> _TASK ITEM_
Write the records out again in full, word for word.

Stored data entries
# # # # # # #
(* ===== verification/MachInt.v ===== *)
(** * Machine integers

    Rust's fixed-width integers as [Z].  Plain [+], [*] and friends wrap in the
    release build (and panic in a debug build), so the model writes the
    reduction out; the theorems about code that uses them state the range in
    which it has no effect.  [checked_*] and [saturating_*] are as in the
    standard library. *)

From S2P Require Import Prelude.

Local Open Scope Z_scope.

Definition u64_mod : Z := 2 ^ 64.
Definition u64_max : Z := 2 ^ 64 - 1.
Definition u32_max : Z := 2 ^ 32 - 1.
(** [usize] is 64 bits wide; a slice is at most [isize::MAX] bytes long. *)
Definition usize_max : Z := 2 ^ 64 - 1.
Definition isize_max : Z := 2 ^ 63 - 1.
Definition i64_min : Z := - 2 ^ 63.
Definition i64_max : Z := 2 ^ 63 - 1.

Definition is_u64 (x : Z) : Prop := 0 <= x <= u64_max.
Definition is_usize (x : Z) : Prop := 0 <= x <= usize_max.

Definition wrap64 (x : Z) : Z := x mod u64_mod.
Definition wadd (x y : Z) : Z := wrap64 (x + y).
Definition wmul (x y : Z) : Z := wrap64 (x * y).

(** [i64] arithmetic in the release build: two's complement. *)
Definition wrap_i64 (x : Z) : Z := (x + 2 ^ 63) mod 2 ^ 64 - 2 ^ 63.

Definition checked_add (x y : Z) : option Z := if x + y <=? u64_max then Some (x + y) else None.
Definition saturating_sub (x y : Z) : Z := Z.max 0 (x - y).
Definition saturating_add (x y : Z) : Z := Z.min u64_max (x + y).

(** [u64::rotate_left(1)] *)
Definition rotate_left1 (x : Z) : Z := wrap64 (Z.lor (Z.shiftl x 1) (Z.shiftr x 63)).

(** [usize::next_power_of_two]: the result wraps to 0 when it does not fit. *)
Definition next_power_of_two (x : Z) : Z := wrap64 (if x <=? 1 then 1 else 2 ^ Z.log2_up x).

Lemma wrap64_small x : is_u64 x → wrap64 x = x.
Proof. intros H. unfold wrap64, is_u64, u64_max, u64_mod in *. apply Z.mod_small. lia. Qed.
Lemma wrap64_range x : is_u64 (wrap64 x).
Proof.
  unfold wrap64, is_u64, u64_max, u64_mod. pose proof (Z.mod_pos_bound x (2 ^ 64)). lia.
Qed.
Lemma wrap_i64_small x : i64_min <= x <= i64_max → wrap_i64 x = x.
Proof. intros H. unfold wrap_i64, i64_min, i64_max in *. rewrite Z.mod_small; lia. Qed.

Lemma checked_add_Some x y z : checked_add x y = Some z ↔ z = x + y ∧ x + y <= u64_max.
Proof. unfold checked_add. destruct (Z.leb_spec (x + y) u64_max); naive_solver lia. Qed.

(** A 64-bit rotation splits the word into its top bit and the rest. *)
Lemma rotate_left1_spec x : is_u64 x → rotate_left1 x = 2 * (x mod 2 ^ 63) + x / 2 ^ 63.
Proof.
  intros Hx. unfold rotate_left1, wrap64, u64_mod, is_u64, u64_max in *.
  rewrite Z.shiftr_div_pow2, Z.shiftl_mul_pow2 by lia.
  assert (0 <= x / 2 ^ 63 < 2) as Hq.
  { split; [apply Z.div_pos; lia|]. apply Z.div_lt_upper_bound; lia. }
  assert (Z.lor (x * 2 ^ 1) (x / 2 ^ 63) = x * 2 ^ 1 + x / 2 ^ 63) as ->.
  { rewrite Z.add_nocarry_lxor, Z.lxor_lor; try done;
      apply Z.bits_inj'; intros n Hn; rewrite Z.land_spec, Z.bits_0;
      (destruct (decide (n = 0)) as [->|];
       [rewrite Z.mul_pow2_bits_low by lia; done|]);
      rewrite (Z.bits_above_log2 (x / 2 ^ 63)), andb_false_r; try done; try lia;
      (destruct (decide (x / 2 ^ 63 = 0)) as [->|]; [simpl; lia|]);
      replace (x / 2 ^ 63) with 1 by lia; simpl; lia. }
  pose proof (Z.div_mod x (2 ^ 63)).
  symmetry. apply Z.mod_unique with (x / 2 ^ 63); [|lia].
  left. pose proof (Z.mod_pos_bound x (2 ^ 63)). lia.
Qed.

Lemma rotate_left1_range x : is_u64 x → is_u64 (rotate_left1 x).
Proof. intros _. apply wrap64_range. Qed.

Lemma rotate_left1_inj x y : is_u64 x → is_u64 y → rotate_left1 x = rotate_left1 y → x = y.
Proof.
  intros Hx Hy. rewrite !rotate_left1_spec by done. intros H.
  unfold is_u64, u64_max in *.
  assert (0 <= x / 2 ^ 63 < 2) by (split; [apply Z.div_pos|apply Z.div_lt_upper_bound]; lia).
  assert (0 <= y / 2 ^ 63 < 2) by (split; [apply Z.div_pos|apply Z.div_lt_upper_bound]; lia).
  pose proof (Z.div_mod x (2 ^ 63)). pose proof (Z.div_mod y (2 ^ 63)). lia.
Qed.

Lemma wadd_inj x y b : is_u64 x → is_u64 y → wadd x b = wadd y b → x = y.
Proof.
  intros Hx Hy H. unfold wadd, wrap64, is_u64, u64_max, u64_mod in *.
  apply (f_equal (λ z, (z - b) mod 2 ^ 64)) in H.
  rewrite !Zminus_mod_idemp_l in H.
  replace (x + b - b) with x in H by lia. replace (y + b - b) with y in H by lia.
  rewrite !Z.mod_small in H; lia.
Qed.

(** Multiplication by an odd constant is undone by its inverse modulo 2^64. *)
Lemma wmul_inj k ki x y :
  (k * ki) mod u64_mod = 1 → is_u64 x → is_u64 y → wmul x k = wmul y k → x = y.
Proof.
  intros Hk Hx Hy H. unfold wmul, wrap64, is_u64, u64_max, u64_mod in *.
  apply (f_equal (λ z, (z * ki) mod 2 ^ 64)) in H.
  rewrite !Zmult_mod_idemp_l, <-!Z.mul_assoc in H.
  rewrite <-(Zmult_mod_idemp_r (k * ki) x), <-(Zmult_mod_idemp_r (k * ki) y), Hk, !Z.mul_1_r in H.
  rewrite !Z.mod_small in H; lia.
Qed.

Lemma next_power_of_two_spec x :
  0 <= x <= 2 ^ 62 → ∃ n, 0 <= n <= 62 ∧ next_power_of_two x = 2 ^ n ∧ x <= 2 ^ n.
Proof.
  intros Hx. unfold next_power_of_two. destruct (Z.leb_spec x 1).
  - exists 0. split_and!; [lia..| |simpl; lia]. apply wrap64_small. done.
  - exists (Z.log2_up x). assert (Z.log2_up x <= 62) as Hl.
    { replace 62 with (Z.log2_up (2 ^ 62)) by reflexivity. apply Z.log2_up_le_mono. lia. }
    pose proof (Z.log2_up_nonneg x). split_and!; [lia..| |].
    + apply wrap64_small. split; [apply Z.pow_nonneg; lia|].
      unfold u64_max. assert (2 ^ Z.log2_up x <= 2 ^ 62) by (apply Z.pow_le_mono_r; lia). lia.
    + apply Z.log2_up_spec. lia.
Qed.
# # # # # # #
> _RESULT BELOW_
(* ===== verification/MachInt.v ===== *)
(** * Machine integers

    Rust's fixed-width integers as [Z].  Plain [+], [*] and friends wrap in the
    release build (and panic in a debug build), so the model writes the
    reduction out; the theorems about code that uses them state the range in
    which it has no effect.  [checked_*] and [saturating_*] are as in the
    standard library. *)

From S2P Require Import Prelude.

Local Open Scope Z_scope.

Definition u64_mod : Z := 2 ^ 64.
Definition u64_max : Z := 2 ^ 64 - 1.
Definition u32_max : Z := 2 ^ 32 - 1.
(** [usize] is 64 bits wide; a slice is at most [isize::MAX] bytes long. *)
Definition usize_max : Z := 2 ^ 64 - 1.
Definition isize_max : Z := 2 ^ 63 - 1.
Definition i64_min : Z := - 2 ^ 63.
Definition i64_max : Z := 2 ^ 63 - 1.

Definition is_u64 (x : Z) : Prop := 0 <= x <= u64_max.
Definition is_usize (x : Z) : Prop := 0 <= x <= usize_max.

Definition wrap64 (x : Z) : Z := x mod u64_mod.
Definition wadd (x y : Z) : Z := wrap64 (x + y).
Definition wmul (x y : Z) : Z := wrap64 (x * y).

(** [i64] arithmetic in the release build: two's complement. *)
Definition wrap_i64 (x : Z) : Z := (x + 2 ^ 63) mod 2 ^ 64 - 2 ^ 63.

Definition checked_add (x y : Z) : option Z := if x + y <=? u64_max then Some (x + y) else None.
Definition saturating_sub (x y : Z) : Z := Z.max 0 (x - y).
Definition saturating_add (x y : Z) : Z := Z.min u64_max (x + y).

(** [u64::rotate_left(1)] *)
Definition rotate_left1 (x : Z) : Z := wrap64 (Z.lor (Z.shiftl x 1) (Z.shiftr x 63)).

(** [usize::next_power_of_two]: the result wraps to 0 when it does not fit. *)
Definition next_power_of_two (x : Z) : Z := wrap64 (if x <=? 1 then 1 else 2 ^ Z.log2_up x).

Lemma wrap64_small x : is_u64 x → wrap64 x = x.
Proof. intros H. unfold wrap64, is_u64, u64_max, u64_mod in *. apply Z.mod_small. lia. Qed.
Lemma wrap64_range x : is_u64 (wrap64 x).
Proof.
  unfold wrap64, is_u64, u64_max, u64_mod. pose proof (Z.mod_pos_bound x (2 ^ 64)). lia.
Qed.
Lemma wrap_i64_small x : i64_min <= x <= i64_max → wrap_i64 x = x.
Proof. intros H. unfold wrap_i64, i64_min, i64_max in *. rewrite Z.mod_small; lia. Qed.

Lemma checked_add_Some x y z : checked_add x y = Some z ↔ z = x + y ∧ x + y <= u64_max.
Proof. unfold checked_add. destruct (Z.leb_spec (x + y) u64_max); naive_solver lia. Qed.

(** A 64-bit rotation splits the word into its top bit and the rest. *)
Lemma rotate_left1_spec x : is_u64 x → rotate_left1 x = 2 * (x mod 2 ^ 63) + x / 2 ^ 63.
Proof.
  intros Hx. unfold rotate_left1, wrap64, u64_mod, is_u64, u64_max in *.
  rewrite Z.shiftr_div_pow2, Z.shiftl_mul_pow2 by lia.
  assert (0 <= x / 2 ^ 63 < 2) as Hq.
  { split; [apply Z.div_pos; lia|]. apply Z.div_lt_upper_bound; lia. }
  assert (Z.lor (x * 2 ^ 1) (x / 2 ^ 63) = x * 2 ^ 1 + x / 2 ^ 63) as ->.
  { rewrite Z.add_nocarry_lxor, Z.lxor_lor; try done;
      apply Z.bits_inj'; intros n Hn; rewrite Z.land_spec, Z.bits_0;
      (destruct (decide (n = 0)) as [->|];
       [rewrite Z.mul_pow2_bits_low by lia; done|]);
      rewrite (Z.bits_above_log2 (x / 2 ^ 63)), andb_false_r; try done; try lia;
      (destruct (decide (x / 2 ^ 63 = 0)) as [->|]; [simpl; lia|]);
      replace (x / 2 ^ 63) with 1 by lia; simpl; lia. }
  pose proof (Z.div_mod x (2 ^ 63)).
  symmetry. apply Z.mod_unique with (x / 2 ^ 63); [|lia].
  left. pose proof (Z.mod_pos_bound x (2 ^ 63)). lia.
Qed.

Lemma rotate_left1_range x : is_u64 x → is_u64 (rotate_left1 x).
Proof. intros _. apply wrap64_range. Qed.

Lemma rotate_left1_inj x y : is_u64 x → is_u64 y → rotate_left1 x = rotate_left1 y → x = y.
Proof.
  intros Hx Hy. rewrite !rotate_left1_spec by done. intros H.
  unfold is_u64, u64_max in *.
  assert (0 <= x / 2 ^ 63 < 2) by (split; [apply Z.div_pos|apply Z.div_lt_upper_bound]; lia).
  assert (0 <= y / 2 ^ 63 < 2) by (split; [apply Z.div_pos|apply Z.div_lt_upper_bound]; lia).
  pose proof (Z.div_mod x (2 ^ 63)). pose proof (Z.div_mod y (2 ^ 63)). lia.
Qed.

Lemma wadd_inj x y b : is_u64 x → is_u64 y → wadd x b = wadd y b → x = y.
Proof.
  intros Hx Hy H. unfold wadd, wrap64, is_u64, u64_max, u64_mod in *.
  apply (f_equal (λ z, (z - b) mod 2 ^ 64)) in H.
  rewrite !Zminus_mod_idemp_l in H.
  replace (x + b - b) with x in H by lia. replace (y + b - b) with y in H by lia.
  rewrite !Z.mod_small in H; lia.
Qed.

(** Multiplication by an odd constant is undone by its inverse modulo 2^64. *)
Lemma wmul_inj k ki x y :
  (k * ki) mod u64_mod = 1 → is_u64 x → is_u64 y → wmul x k = wmul y k → x = y.
Proof.
  intros Hk Hx Hy H. unfold wmul, wrap64, is_u64, u64_max, u64_mod in *.
  apply (f_equal (λ z, (z * ki) mod 2 ^ 64)) in H.
  rewrite !Zmult_mod_idemp_l, <-!Z.mul_assoc in H.
  rewrite <-(Zmult_mod_idemp_r (k * ki) x), <-(Zmult_mod_idemp_r (k * ki) y), Hk, !Z.mul_1_r in H.
  rewrite !Z.mod_small in H; lia.
Qed.

Lemma next_power_of_two_spec x :
  0 <= x <= 2 ^ 62 → ∃ n, 0 <= n <= 62 ∧ next_power_of_two x = 2 ^ n ∧ x <= 2 ^ n.
Proof.
  intros Hx. unfold next_power_of_two. destruct (Z.leb_spec x 1).
  - exists 0. split_and!; [lia..| |simpl; lia]. apply wrap64_small. done.
  - exists (Z.log2_up x). assert (Z.log2_up x <= 62) as Hl.
    { replace 62 with (Z.log2_up (2 ^ 62)) by reflexivity. apply Z.log2_up_le_mono. lia. }
    pose proof (Z.log2_up_nonneg x). split_and!; [lia..| |].
    + apply wrap64_small. split; [apply Z.pow_nonneg; lia|].
      unfold u64_max. assert (2 ^ Z.log2_up x <= 2 ^ 62) by (apply Z.pow_le_mono_r; lia). lia.
    + apply Z.log2_up_spec. lia.
Qed.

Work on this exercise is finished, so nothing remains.